FIG. 18 is a diagram showing a typical prior art ruled line output pattern.

FIG. 19 is an enlarged view of a part of the ruled line output pattern of FIG.

FIG. 20 is a diagram schematically showing the ruled line of FIG. 19 in a dot configuration.

FIG. 21 is a diagram showing correspondence between dots forming ruled lines and printing wires.

[Explanation of symbols]

 1 Printer Device 3 Carriage 4 Print Head 11 Carriage Motor 13 CPU 14 ROM 15 RAM

Claims (2)

[Claims] 1. A print head, which forms a plurality of dots arranged in a row, performs forward printing along a paper width direction at a predetermined print timing, and then feeds paper at half the dot pitch.

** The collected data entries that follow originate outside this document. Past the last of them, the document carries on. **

(* ===== verification/Session.v ===== *)
(** * The session object and the world around it (client/crypto_engine/session.py)

    [CryptoSession] as a record, its methods as state-passing functions over it
    ([stm session]): an exception leaves the mutations made before it. The
    record carries the part of the outside world the methods touch ([world]:
    the files, the existing directories, and how far the clock, the random
    generator and the file system have been used).

    The class [Os] is that outside world: the n-th reading of the clock (in
    whole milliseconds), the n-th draw of random bytes, whether the n-th file
    operation succeeds (one that fails raises and changes nothing), the order in
    which a directory is listed, and the OpenMLS process. [OsLaws] states what
    the proofs use of it.

    [None] and [b""] for a key or a path are both the empty string: the code only
    tests them for truth. *)

From S2P Require Import Prelude Hashing Base64 PyVal Json Crypto Wire Ratchet AuditClient Utils.

Class Os := {
  os_clock : nat -> Z;
  os_random : nat -> nat -> bytes;
  os_io : nat -> bool;
  os_scan : nat -> list string -> list string;
  (** The OpenMLS bridge: is the binary there, and the line a process answers
      after the lines it was sent ([None]: it stops). *)
  bridge_installed : bool;
  bridge_reply : list string -> option string
}.

Class OsLaws (O : Os) : Prop := {
  os_random_len n k : String.length (os_random n k) = k;
  os_scan_perm n l : os_scan n l ≡ₚ l
}.

(** A file system on which every operation succeeds. *)
Class IoReliable (O : Os) : Prop := io_reliable n : os_io n = true.

Record world := World {
  files : gmap string bytes; dirs : gset string;
  n_clock : nat; n_random : nat; n_io : nat
}.

#[export] Instance world_eta : Eta world := fun w =>
  World (files w) (dirs w) (n_clock w) (n_random w) (n_io w).

(** [double_ratchet_states] and the session maps refer to [DoubleRatchet] objects
    that both may share, so the objects live in [dr_objects] and the maps hold
    their indices. A bridge is the list of lines its running process was sent,
    [None] inside when no process runs. *)
Record session := Session {
  master_key : bytes; secchat_dir : string; my_uid : Z;
  identity_pk : bytes; identity_sk : bytes;
  conv_peer_uids : gmap Z Z; conv_fingerprints : gmap Z string; conv_verified : gmap Z bool;
  identity_audit_states : gmap Z dict; auditor_state : dict;
  group_conv_ids : gset Z; group_epochs : gmap Z Z;
  pqxdh_prekeys : pyval;
  dr_objects : list DoubleRatchet;
  double_ratchet_states : gmap Z nat;
  double_ratchet_session_states : gmap Z (list (string * nat));
  mls_bridge : option (option (list string)); mls_identity_ready : bool;
  mls_credential_identity_b64 : string; mls_group_ready : gset Z; mls_handshake_seen : gset string;
  cache_enabled : bool; cache_ttl_days : Z; cache_clear_on_logout : bool;
  cache_disabled_convs : gset Z;
  control_warnings : gmap Z (list string);
  os : world
}.

#[export] Instance session_eta : Eta session := fun s =>
  Session (master_key s) (secchat_dir s) (my_uid s) (identity_pk s) (identity_sk s)
    (conv_peer_uids s) (conv_fingerprints s) (conv_verified s) (identity_audit_states s)
    (auditor_state s) (group_conv_ids s) (group_epochs s) (pqxdh_prekeys s) (dr_objects s)
    (double_ratchet_states s) (double_ratchet_session_states s) (mls_bridge s)
    (mls_identity_ready s) (mls_credential_identity_b64 s) (mls_group_ready s)
    (mls_handshake_seen s) (cache_enabled s) (cache_ttl_days s) (cache_clear_on_logout s)
    (cache_disabled_convs s) (control_warnings s) (os s).

Abbreviation sm := (stm session).

(** The dataclass defaults. *)
Definition new_session (w : world) : session :=
  Session "" "" 0 "" "" ∅ ∅ ∅ ∅ [] ∅ ∅ PNone [] ∅ ∅ None false "" ∅ ∅ true 30 false ∅ ∅ w.

(** ** The outside world *)

Section world_ops.
Context `{O : Os}.

(** [int(time.time() * 1000)], and [time.time()] as a decimal. *)
Definition now_ms : sm Z := fun s =>
  (s <| os ::= fun w => w <| n_clock ::= S |> |>, Ok (os_clock (n_clock (os s)))).
Definition seconds (ms : Z) : pyval := mk_float ms 3.

(** [int(time.time())]. *)
Definition now_s : sm Z := do! ms := now_ms in st_ret (ms ÷ 1000).

Definition urandom (k : nat) : sm bytes := fun s =>
  (s <| os ::= fun w => w <| n_random ::= S |> |>, Ok (os_random (n_random (os s)) k)).

(** One file operation: it may fail. *)
Definition io : sm unit := fun s =>
  (s <| os ::= fun w => w <| n_io ::= S |> |>,
   if os_io (n_io (os s)) then Ok tt else Err OSError).

Definition path_exists (s : session) (path : string) : bool :=
  bool_decide (is_Some (files (os s) !! path)).

(** Text mode: universal newlines on reading. *)
Fixpoint universal_newlines (s : string) : string :=
  match s with
  | EmptyString => ""
  | String c s' =>
      if code c =? 13 then
        match s' with
        | String d s'' =>
            if code d =? 10 then String d (universal_newlines s'')
            else String (chr8 10) (universal_newlines s')
        | EmptyString => String (chr8 10) ""
        end
      else String c (universal_newlines s')
  end.

(** [open(path, "r", encoding="utf-8").read()]. *)
Definition read_text (path : string) : sm string :=
  do! _ := io in
  do! s := st_get in
  do! raw := st_lift (of_option (files (os s) !! path) OSError) in
  do! text := st_lift (utf8_decode raw) in
  st_ret (universal_newlines text).

(** A file can be opened for writing when its directory exists; all the files of
    a session are in [secchat_dir]. *)
Definition writable : sm unit :=
  do! _ := io in
  do! s := st_get in
  st_lift (if bool_decide (secchat_dir s ∈ dirs (os s)) then Ok tt else Err OSError).

Definition write_text (path text : string) : sm unit :=
  do! _ := writable in
  do! raw := st_lift (utf8_encode text) in
  st_modify (fun s => s <| os ::= fun w => w <| files ::= <[path := raw]> |> |>).

(** [open(path, "a")]. *)
Definition append_text (path text : string) : sm unit :=
  do! _ := writable in
  do! raw := st_lift (utf8_encode text) in
  st_modify (fun s => s <| os ::= fun w =>
    w <| files ::= <[path := default "" (files w !! path) +:+ raw]> |> |>).

Definition makedirs (dir : string) : sm unit :=
  do! _ := io in
  st_modify (fun s => s <| os ::= fun w => w <| dirs ::= fun d => {[dir]} ∪ d |> |>).

Definition remove_file (path : string) : sm unit :=
  do! _ := io in
  do! s := st_get in
  if path_exists s path then
    st_modify (fun s => s <| os ::= fun w => w <| files ::= delete path |> |>)
  else st_fail OSError.

(** [os.replace(src, dst)]. *)
Definition replace_file (src dst : string) : sm unit :=
  do! _ := io in
  do! s := st_get in
  do! text := st_lift (of_option (files (os s) !! src) OSError) in
  st_modify (fun s => s <| os ::= fun w => w <| files ::= fun f => <[dst := text]> (delete src f) |> |>).

(** [os.path.getsize(path)]. *)
Definition getsize (path : string) : sm Z :=
  do! _ := io in
  do! s := st_get in
  st_lift (let! raw := of_option (files (os s) !! path) OSError in Ok (blen raw)).

(** [os.path.join(dir, name)] for a plain name. *)
Fixpoint ends_slash (s : string) : bool :=
  match s with
  | EmptyString => false
  | String c EmptyString => Ascii.eqb c "/"%char
  | String _ s' => ends_slash s'
  end.
Definition path_join (dir name : string) : string :=
  if nonempty dir && negb (ends_slash dir) then dir +:+ "/" +:+ name else dir +:+ name.

(** The part of a path [prefix * suffix] the star stands for. *)
Definition star_of (prefix suffix path : string) : option string :=
  if starts_with prefix path then
    let rest := sdrop (String.length prefix) path in
    let n := (String.length rest - String.length suffix)%nat in
    if (String.length suffix <=? String.length rest)%nat && String.eqb (sdrop n rest) suffix
       && string_all (fun c => negb (Ascii.eqb c "/"%char)) (stake n rest)
    then Some (stake n rest) else None
  else None.

(** [glob.glob(os.path.join(dir, f"{prefix}*{suffix}"))], with [dir] taken literally. *)
Definition glob_paths (s : session) (prefix suffix : string) : list string :=
  List.filter (fun path => match star_of (path_join (secchat_dir s) prefix) suffix path with
                           | Some _ => true | None => false end)
    (elements (dom (files (os s)))).
Definition glob (prefix suffix : string) : sm (list string) := fun s =>
  (s <| os ::= fun w => w <| n_io ::= S |> |>,
   Ok (os_scan (n_io (os s)) (glob_paths s prefix suffix))).
End world_ops.

(** ** The session *)

Definition CryptoStateErr (msg : string) : exc := CryptoStateError msg.

(** [_same_identity_key]. *)
Definition same_identity_key_str (a b : pyval) : bool :=
  let x := py_str (py_or a (PStr "")) in
  let y := py_str (py_or b (PStr "")) in
  match b64d x, b64d y with
  | Ok p, Ok q => String.eqb p q
  | _, _ => String.eqb x y
  end.

Definition reset : sm unit := st_modify (fun s => new_session (os s)).

Definition configure (key : bytes) (dir : string) (uid : Z) : sm unit :=
  st_modify (fun s => s <| master_key := key |> <| secchat_dir := dir |> <| my_uid := uid |>).

(** Is there a place to keep local state? ([self.secchat_dir and self.master_key]) *)
Definition has_store (s : session) : bool := nonempty (secchat_dir s) && nonempty (master_key s).

Definition local_path (s : session) (name : string) : string := path_join (secchat_dir s) name.
Definition conv_file (kind : string) (conv_id : Z) : string := kind +:+ dec conv_id +:+ ".bin".

Definition identity_key_path s := local_path s "identity_sk.bin".
Definition msg_cache_path s (conv_id : Z) := local_path s (conv_file "msgs_" conv_id).
Definition cache_policy_path s := local_path s "cache_policy.bin".
Definition backup_state_path s := local_path s "backup_state.bin".
Definition transcript_path s (conv_id : Z) := local_path s (conv_file "transcript_" conv_id).
Definition pqxdh_prekeys_path s := local_path s "pqxdh_prekeys.bin".
Definition double_ratchet_path s (conv_id : Z) := local_path s (conv_file "dr_" conv_id).
Definition double_ratchet_sessions_path s (conv_id : Z) :=
  local_path s (conv_file "dr_sessions_" conv_id).
Definition mls_state_path s := local_path s "mls_state.bin".
Definition verified_path s (conv_id : Z) := local_path s (conv_file "verified_" conv_id).
Definition identity_audit_path s (user_id : Z) := local_path s (conv_file "identity_audit_" user_id).
Definition auditor_state_path s := local_path s "auditor_state.bin".

Definition wire_cache_key (wire : string) : res string :=
  let! raw := utf8_encode wire in Ok ("wire:" +:+ sha256_hex raw).

Definition _add_control_warning (conv_id : Z) (warning : string) : sm unit :=
  let warning := strip warning in
  st_when (nonempty warning) (st_modify (fun s =>
    s <| control_warnings ::= fun m => <[conv_id := default [] (m !! conv_id) ++ [warning]]> m |>)).

Definition pop_control_warnings (conv_id : Z) : sm (list string) := fun s =>
  (s <| control_warnings ::= delete conv_id |>, Ok (default [] (control_warnings s !! conv_id))).

(** ** Sealed files

    The idiom every load and save of the class repeats. *)

Section sealed_files.
Context `{P : Prims, O : Os}.

(** [encrypt_with_key(self.master_key, text)]. *)
Definition seal (key : bytes) (text : string) : sm string :=
  do! nonce := urandom 12 in
  do! now := now_ms in
  st_lift (encrypt_with_key nonce now key text).

(** [fh.read().strip()], then [decrypt_with_key(self.master_key, token, check_replay=False)]. *)
Definition read_sealed (path : string) : sm pyval :=
  do! text := read_text path in
  do! s := st_get in
  st_lift (decrypt_with_key None (master_key s) (strip text)).

(** [json.loads(raw)] of what was sealed. *)
Definition py_loads (v : pyval) : res pyval :=
  match v with PStr t => json_loads t | _ => Err TypeError end.
Definition read_json (path : string) : sm pyval :=
  do! v := read_sealed path in st_lift (py_loads v).

(** [os.makedirs(...)], seal, [open(path, "w")], [fh.write(token)]. *)
Definition write_sealed (path text : string) : sm unit :=
  do! s := st_get in
  do! _ := makedirs (secchat_dir s) in
  do! token := seal (master_key s) text in
  write_text path token.

(** [except Exception: self.logger.warning(...)]. *)
Definition logged (m : sm unit) : sm unit := st_catch m (fun _ => st_ret tt).
End sealed_files.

In a print position adjusting method of a printer device having a print mode in which a return pass is printed based on a predetermined print timing and one character is printed, a first step of setting the print mode and printing with a predetermined dot pattern A second step; and a third step of changing the printing timing by detecting a positional deviation between the forward printing and the backward printing in the row direction from the printed character, and the second and third steps described above. A printing position adjusting method for a printer, wherein the printing position deviation is adjusted by repeating the steps. 2. The predetermined dot pattern has a vertical dot row that extends over the entire height of the character.
A printing position adjusting method for the printer device described.